## PROBLEM STATEMENT
Which lines in the records below contain the word "VInt"? Copy each of them.
*** Begin section ***
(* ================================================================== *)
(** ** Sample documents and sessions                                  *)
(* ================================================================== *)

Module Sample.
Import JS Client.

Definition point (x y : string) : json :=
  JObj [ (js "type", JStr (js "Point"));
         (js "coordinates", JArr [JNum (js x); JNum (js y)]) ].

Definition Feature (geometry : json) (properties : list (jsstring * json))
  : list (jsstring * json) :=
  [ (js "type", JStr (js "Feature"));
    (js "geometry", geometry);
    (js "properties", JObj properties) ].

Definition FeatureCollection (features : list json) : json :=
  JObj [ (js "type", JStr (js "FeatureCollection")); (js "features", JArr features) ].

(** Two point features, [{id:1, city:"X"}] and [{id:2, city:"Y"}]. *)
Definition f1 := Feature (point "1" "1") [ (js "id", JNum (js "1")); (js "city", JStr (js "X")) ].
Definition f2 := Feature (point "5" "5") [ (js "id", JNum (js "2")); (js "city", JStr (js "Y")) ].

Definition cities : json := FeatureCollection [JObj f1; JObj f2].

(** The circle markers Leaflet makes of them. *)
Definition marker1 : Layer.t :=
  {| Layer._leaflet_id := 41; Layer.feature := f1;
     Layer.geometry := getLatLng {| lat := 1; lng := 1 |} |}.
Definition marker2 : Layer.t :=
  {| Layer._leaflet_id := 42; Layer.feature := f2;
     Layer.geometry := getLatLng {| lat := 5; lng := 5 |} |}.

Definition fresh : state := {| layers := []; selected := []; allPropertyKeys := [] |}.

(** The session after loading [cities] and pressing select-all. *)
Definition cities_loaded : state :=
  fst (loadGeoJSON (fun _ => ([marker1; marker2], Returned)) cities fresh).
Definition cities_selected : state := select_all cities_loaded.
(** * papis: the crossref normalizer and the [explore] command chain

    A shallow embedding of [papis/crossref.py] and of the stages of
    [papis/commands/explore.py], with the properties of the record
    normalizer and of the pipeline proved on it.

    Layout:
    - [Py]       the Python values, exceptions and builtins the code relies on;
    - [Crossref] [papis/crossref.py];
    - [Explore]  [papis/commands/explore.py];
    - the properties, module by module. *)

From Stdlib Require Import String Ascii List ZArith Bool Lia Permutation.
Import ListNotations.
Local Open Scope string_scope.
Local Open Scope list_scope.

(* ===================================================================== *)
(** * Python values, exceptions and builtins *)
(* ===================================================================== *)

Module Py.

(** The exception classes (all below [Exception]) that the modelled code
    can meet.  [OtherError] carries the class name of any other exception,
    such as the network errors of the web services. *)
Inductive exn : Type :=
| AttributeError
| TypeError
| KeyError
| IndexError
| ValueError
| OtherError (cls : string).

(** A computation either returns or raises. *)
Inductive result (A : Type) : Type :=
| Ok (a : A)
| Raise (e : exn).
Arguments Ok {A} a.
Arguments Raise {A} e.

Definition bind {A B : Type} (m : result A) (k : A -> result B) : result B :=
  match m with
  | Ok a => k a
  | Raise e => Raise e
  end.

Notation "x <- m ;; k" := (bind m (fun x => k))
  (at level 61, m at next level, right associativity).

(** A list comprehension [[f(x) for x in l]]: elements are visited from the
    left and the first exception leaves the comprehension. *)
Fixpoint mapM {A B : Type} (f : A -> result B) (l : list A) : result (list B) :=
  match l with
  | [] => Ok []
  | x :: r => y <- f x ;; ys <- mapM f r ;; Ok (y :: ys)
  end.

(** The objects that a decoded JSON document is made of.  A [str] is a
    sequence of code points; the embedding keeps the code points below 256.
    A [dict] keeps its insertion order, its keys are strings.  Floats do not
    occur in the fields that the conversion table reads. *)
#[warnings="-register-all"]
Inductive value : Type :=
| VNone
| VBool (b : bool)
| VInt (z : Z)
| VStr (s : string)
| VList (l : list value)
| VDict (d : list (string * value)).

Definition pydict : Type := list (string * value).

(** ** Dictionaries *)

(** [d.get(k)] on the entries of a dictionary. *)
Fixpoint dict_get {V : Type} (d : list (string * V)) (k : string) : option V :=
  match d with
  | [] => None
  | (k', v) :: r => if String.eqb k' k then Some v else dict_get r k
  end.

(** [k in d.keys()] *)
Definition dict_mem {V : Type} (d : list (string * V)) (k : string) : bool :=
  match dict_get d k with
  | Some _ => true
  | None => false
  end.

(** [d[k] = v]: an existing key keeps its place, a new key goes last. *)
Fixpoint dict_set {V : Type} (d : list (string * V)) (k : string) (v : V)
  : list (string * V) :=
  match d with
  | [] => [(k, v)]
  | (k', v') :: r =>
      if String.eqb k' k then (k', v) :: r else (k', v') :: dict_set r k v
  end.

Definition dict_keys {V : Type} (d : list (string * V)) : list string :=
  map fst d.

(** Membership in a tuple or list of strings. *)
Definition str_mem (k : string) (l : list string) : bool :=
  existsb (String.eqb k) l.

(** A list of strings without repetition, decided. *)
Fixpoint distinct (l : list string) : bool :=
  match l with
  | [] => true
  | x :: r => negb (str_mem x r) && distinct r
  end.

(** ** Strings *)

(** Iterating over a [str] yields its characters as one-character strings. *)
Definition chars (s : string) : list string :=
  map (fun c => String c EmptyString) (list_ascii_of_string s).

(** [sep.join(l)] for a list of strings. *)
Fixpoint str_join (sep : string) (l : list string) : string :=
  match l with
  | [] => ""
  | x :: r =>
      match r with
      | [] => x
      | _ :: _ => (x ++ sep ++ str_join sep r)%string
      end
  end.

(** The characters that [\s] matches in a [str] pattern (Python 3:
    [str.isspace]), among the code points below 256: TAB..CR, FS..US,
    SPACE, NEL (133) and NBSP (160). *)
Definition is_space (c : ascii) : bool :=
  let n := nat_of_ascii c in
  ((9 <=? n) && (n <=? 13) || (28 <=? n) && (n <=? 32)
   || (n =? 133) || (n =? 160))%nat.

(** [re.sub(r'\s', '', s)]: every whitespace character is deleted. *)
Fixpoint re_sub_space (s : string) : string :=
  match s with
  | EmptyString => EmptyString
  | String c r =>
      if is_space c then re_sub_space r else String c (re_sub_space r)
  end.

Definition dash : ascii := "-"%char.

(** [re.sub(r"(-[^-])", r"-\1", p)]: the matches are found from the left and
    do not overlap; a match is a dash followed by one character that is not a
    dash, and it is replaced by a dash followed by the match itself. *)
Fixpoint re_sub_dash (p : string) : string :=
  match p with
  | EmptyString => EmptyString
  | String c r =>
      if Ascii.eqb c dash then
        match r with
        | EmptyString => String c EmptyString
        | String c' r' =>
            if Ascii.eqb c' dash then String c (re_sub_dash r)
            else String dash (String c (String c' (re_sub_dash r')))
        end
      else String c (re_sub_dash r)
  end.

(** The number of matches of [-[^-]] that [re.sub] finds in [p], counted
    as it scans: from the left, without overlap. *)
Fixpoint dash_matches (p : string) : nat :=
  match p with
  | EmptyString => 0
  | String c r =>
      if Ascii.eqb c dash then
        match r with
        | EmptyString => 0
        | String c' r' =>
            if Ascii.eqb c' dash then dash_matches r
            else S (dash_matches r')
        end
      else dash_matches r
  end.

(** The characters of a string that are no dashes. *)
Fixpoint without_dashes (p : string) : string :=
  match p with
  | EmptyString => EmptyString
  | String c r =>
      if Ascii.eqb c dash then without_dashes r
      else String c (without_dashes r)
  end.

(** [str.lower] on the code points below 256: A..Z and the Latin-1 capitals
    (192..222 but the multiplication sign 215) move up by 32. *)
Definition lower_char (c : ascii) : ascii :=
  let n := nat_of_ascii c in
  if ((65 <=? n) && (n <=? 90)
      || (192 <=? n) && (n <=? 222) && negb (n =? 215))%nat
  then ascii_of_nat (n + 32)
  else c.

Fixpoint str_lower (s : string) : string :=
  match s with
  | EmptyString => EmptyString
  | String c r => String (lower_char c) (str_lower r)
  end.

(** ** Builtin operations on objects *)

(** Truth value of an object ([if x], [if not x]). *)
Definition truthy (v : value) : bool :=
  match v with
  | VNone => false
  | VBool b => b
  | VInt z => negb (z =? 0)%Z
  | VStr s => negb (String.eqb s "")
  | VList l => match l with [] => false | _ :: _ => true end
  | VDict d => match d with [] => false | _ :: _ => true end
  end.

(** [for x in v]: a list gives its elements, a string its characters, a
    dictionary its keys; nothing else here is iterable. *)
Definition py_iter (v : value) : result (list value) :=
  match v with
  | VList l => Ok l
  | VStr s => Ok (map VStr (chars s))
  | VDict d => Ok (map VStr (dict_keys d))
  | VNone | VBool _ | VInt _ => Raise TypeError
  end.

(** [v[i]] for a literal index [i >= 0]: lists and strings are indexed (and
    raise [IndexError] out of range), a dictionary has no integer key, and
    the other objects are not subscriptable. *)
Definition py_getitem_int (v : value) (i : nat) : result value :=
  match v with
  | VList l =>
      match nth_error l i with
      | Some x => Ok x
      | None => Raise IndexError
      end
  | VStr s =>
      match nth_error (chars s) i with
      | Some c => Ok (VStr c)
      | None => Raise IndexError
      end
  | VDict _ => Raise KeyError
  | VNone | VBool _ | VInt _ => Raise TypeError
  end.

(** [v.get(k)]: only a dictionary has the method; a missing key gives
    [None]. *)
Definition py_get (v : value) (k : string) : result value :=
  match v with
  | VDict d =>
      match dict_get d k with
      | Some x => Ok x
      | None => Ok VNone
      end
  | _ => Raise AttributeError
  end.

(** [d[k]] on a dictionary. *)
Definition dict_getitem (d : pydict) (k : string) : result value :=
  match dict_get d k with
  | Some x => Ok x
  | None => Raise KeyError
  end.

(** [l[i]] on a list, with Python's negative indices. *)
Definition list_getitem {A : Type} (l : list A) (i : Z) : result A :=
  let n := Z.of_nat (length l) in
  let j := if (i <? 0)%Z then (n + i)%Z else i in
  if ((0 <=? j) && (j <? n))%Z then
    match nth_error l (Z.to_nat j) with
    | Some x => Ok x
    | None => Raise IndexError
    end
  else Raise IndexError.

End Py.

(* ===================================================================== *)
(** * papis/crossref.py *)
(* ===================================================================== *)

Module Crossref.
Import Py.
*** End section ***
*** Begin section ***
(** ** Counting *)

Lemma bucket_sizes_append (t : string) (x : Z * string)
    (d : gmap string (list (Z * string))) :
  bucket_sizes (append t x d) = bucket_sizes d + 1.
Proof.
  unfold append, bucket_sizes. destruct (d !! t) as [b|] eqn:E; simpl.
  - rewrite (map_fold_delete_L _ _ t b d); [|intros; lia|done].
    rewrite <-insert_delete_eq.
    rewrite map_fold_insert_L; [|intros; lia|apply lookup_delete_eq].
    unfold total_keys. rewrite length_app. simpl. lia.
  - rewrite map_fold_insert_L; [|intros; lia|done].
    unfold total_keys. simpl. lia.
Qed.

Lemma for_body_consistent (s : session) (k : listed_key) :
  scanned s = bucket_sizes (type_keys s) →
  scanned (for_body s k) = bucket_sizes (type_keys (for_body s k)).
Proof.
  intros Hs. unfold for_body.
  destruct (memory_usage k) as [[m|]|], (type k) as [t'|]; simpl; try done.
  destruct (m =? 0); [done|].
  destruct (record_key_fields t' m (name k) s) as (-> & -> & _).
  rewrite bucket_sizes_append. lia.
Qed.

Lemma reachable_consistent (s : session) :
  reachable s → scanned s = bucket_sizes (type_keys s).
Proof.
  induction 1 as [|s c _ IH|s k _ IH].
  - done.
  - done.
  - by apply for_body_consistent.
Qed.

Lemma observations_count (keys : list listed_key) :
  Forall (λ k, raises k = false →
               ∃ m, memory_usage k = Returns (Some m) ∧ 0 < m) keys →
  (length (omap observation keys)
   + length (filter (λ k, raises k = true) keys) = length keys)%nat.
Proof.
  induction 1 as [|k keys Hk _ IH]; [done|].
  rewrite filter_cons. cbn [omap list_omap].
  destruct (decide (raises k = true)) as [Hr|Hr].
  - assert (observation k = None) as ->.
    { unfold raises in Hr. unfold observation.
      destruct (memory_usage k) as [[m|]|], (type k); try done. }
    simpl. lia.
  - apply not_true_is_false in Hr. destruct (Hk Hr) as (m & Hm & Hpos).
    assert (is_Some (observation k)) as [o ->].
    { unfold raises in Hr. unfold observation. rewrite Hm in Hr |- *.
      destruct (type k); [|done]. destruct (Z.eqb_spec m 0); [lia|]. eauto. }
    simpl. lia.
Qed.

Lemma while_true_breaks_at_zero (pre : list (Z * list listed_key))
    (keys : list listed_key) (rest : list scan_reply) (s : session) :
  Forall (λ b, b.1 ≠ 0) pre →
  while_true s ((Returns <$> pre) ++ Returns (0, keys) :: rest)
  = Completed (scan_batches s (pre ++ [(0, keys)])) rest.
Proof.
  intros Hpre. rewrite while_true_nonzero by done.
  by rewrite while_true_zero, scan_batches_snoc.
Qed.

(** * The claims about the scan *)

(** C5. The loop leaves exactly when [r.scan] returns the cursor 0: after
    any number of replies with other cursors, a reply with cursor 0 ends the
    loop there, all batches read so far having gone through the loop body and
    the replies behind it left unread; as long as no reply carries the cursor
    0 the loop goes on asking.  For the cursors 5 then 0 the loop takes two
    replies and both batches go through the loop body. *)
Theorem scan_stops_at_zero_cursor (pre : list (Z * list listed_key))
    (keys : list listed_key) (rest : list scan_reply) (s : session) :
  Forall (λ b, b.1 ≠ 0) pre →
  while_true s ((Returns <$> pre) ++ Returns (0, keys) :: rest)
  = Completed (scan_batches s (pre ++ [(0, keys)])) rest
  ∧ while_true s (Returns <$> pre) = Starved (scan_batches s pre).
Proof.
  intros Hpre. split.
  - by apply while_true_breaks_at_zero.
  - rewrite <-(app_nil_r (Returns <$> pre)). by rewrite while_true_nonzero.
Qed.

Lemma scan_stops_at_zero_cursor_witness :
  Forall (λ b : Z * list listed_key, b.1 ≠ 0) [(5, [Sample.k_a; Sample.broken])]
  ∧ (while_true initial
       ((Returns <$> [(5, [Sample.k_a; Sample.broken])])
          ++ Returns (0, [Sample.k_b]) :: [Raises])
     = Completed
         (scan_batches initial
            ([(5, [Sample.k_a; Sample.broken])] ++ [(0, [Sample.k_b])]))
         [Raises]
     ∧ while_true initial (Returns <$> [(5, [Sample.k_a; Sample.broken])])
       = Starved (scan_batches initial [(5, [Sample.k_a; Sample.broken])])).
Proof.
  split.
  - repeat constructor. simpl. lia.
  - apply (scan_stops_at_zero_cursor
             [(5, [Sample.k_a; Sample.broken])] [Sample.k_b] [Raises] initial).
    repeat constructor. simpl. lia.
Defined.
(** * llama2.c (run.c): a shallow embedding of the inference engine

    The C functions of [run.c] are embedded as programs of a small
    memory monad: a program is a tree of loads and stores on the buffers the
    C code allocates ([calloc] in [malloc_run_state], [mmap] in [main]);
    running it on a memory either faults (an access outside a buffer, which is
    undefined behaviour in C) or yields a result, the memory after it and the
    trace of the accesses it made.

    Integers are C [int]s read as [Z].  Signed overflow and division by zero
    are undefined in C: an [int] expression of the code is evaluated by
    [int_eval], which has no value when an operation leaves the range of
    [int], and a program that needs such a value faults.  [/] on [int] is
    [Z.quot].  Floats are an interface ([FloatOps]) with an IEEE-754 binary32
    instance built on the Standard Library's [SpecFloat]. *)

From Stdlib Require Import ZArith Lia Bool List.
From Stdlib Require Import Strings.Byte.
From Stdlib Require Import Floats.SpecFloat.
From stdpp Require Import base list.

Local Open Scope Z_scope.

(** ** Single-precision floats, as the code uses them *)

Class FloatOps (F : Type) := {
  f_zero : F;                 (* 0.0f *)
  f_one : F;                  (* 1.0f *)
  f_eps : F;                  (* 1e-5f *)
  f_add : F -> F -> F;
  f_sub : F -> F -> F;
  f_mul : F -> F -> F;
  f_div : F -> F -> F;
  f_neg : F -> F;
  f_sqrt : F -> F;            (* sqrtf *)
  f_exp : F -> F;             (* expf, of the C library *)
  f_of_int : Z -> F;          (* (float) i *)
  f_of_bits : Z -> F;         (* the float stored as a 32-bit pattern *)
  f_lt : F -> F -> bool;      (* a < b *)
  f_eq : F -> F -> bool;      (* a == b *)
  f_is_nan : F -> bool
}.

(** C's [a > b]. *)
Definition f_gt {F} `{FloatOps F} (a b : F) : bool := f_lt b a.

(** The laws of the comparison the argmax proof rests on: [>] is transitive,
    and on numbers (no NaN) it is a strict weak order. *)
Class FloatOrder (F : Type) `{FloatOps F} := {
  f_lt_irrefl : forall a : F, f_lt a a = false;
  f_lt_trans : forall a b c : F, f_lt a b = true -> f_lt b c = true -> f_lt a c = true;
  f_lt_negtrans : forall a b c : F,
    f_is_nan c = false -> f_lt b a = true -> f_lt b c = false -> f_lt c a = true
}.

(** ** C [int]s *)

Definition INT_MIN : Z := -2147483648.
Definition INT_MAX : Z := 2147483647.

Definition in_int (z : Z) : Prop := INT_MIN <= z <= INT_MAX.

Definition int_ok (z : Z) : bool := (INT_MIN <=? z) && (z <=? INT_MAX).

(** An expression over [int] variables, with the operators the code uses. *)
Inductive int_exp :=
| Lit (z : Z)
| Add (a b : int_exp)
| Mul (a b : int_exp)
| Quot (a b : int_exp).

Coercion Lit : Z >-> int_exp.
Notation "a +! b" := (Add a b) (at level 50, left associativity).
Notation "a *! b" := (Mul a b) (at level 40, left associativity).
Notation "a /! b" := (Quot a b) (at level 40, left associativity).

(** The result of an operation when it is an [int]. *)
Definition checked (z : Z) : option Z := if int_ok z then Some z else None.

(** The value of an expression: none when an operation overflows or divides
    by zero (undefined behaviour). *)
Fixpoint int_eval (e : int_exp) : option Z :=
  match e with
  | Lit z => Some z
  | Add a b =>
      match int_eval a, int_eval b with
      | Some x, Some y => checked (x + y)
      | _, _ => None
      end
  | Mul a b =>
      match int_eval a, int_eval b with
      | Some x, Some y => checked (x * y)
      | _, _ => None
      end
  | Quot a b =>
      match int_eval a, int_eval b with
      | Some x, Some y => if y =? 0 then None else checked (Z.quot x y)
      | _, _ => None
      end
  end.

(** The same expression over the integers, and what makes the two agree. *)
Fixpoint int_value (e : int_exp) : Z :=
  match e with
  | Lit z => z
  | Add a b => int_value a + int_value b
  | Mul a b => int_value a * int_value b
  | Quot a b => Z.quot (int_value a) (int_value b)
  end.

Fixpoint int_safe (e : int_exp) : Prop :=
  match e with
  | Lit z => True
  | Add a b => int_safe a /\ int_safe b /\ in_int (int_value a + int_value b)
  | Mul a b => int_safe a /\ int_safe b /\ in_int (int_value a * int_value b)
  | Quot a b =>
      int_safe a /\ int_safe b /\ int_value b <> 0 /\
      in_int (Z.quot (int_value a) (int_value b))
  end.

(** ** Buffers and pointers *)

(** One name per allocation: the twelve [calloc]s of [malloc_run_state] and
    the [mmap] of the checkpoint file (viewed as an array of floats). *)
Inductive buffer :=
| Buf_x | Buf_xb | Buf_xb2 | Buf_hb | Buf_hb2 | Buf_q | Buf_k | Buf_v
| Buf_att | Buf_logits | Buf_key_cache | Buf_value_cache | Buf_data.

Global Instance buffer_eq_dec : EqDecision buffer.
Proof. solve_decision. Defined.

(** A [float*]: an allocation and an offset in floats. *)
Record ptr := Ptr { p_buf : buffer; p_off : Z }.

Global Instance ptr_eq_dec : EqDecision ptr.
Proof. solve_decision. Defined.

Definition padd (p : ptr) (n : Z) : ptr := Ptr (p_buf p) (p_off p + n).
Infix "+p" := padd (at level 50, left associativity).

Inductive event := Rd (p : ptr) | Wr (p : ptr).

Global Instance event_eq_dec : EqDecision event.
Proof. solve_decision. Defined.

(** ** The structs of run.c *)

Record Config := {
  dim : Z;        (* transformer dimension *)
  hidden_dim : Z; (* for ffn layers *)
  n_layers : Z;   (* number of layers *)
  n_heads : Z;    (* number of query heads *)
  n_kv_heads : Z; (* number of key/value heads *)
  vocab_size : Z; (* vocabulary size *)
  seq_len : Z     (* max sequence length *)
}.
*** End section ***
*** Begin section ***
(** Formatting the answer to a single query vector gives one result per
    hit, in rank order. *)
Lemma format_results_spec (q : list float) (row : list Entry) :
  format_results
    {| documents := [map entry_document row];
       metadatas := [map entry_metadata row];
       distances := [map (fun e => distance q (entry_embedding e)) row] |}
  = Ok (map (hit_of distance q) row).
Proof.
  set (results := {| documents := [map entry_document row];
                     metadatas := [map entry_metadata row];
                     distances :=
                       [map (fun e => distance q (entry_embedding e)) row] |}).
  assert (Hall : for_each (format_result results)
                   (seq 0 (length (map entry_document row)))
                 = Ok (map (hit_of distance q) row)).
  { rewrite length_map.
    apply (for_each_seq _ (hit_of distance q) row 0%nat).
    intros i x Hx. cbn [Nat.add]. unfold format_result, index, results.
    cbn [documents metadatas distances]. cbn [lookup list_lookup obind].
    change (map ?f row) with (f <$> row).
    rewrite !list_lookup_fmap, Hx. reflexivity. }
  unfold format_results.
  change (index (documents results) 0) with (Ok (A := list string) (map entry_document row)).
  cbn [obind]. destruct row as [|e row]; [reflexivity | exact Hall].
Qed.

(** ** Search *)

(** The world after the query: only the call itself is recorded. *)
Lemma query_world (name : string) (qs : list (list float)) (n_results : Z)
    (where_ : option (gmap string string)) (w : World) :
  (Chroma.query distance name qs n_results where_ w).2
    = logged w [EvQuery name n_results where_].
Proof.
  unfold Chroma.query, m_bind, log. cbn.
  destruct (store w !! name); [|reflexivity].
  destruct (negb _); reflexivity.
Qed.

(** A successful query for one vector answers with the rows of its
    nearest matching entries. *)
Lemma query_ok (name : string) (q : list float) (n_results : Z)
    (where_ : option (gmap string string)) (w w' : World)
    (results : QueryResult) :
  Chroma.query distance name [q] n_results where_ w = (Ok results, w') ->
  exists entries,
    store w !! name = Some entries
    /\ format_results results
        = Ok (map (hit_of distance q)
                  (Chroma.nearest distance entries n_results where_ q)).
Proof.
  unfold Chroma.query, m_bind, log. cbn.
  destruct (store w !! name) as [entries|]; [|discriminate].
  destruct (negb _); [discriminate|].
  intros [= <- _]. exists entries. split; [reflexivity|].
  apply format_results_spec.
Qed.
*** End section ***
## RESULT OF THIS EXERCISE
| VInt (z : Z)
  | VInt z => negb (z =? 0)%Z
  | VNone | VBool _ | VInt _ => Raise TypeError
  | VNone | VBool _ | VInt _ => Raise TypeError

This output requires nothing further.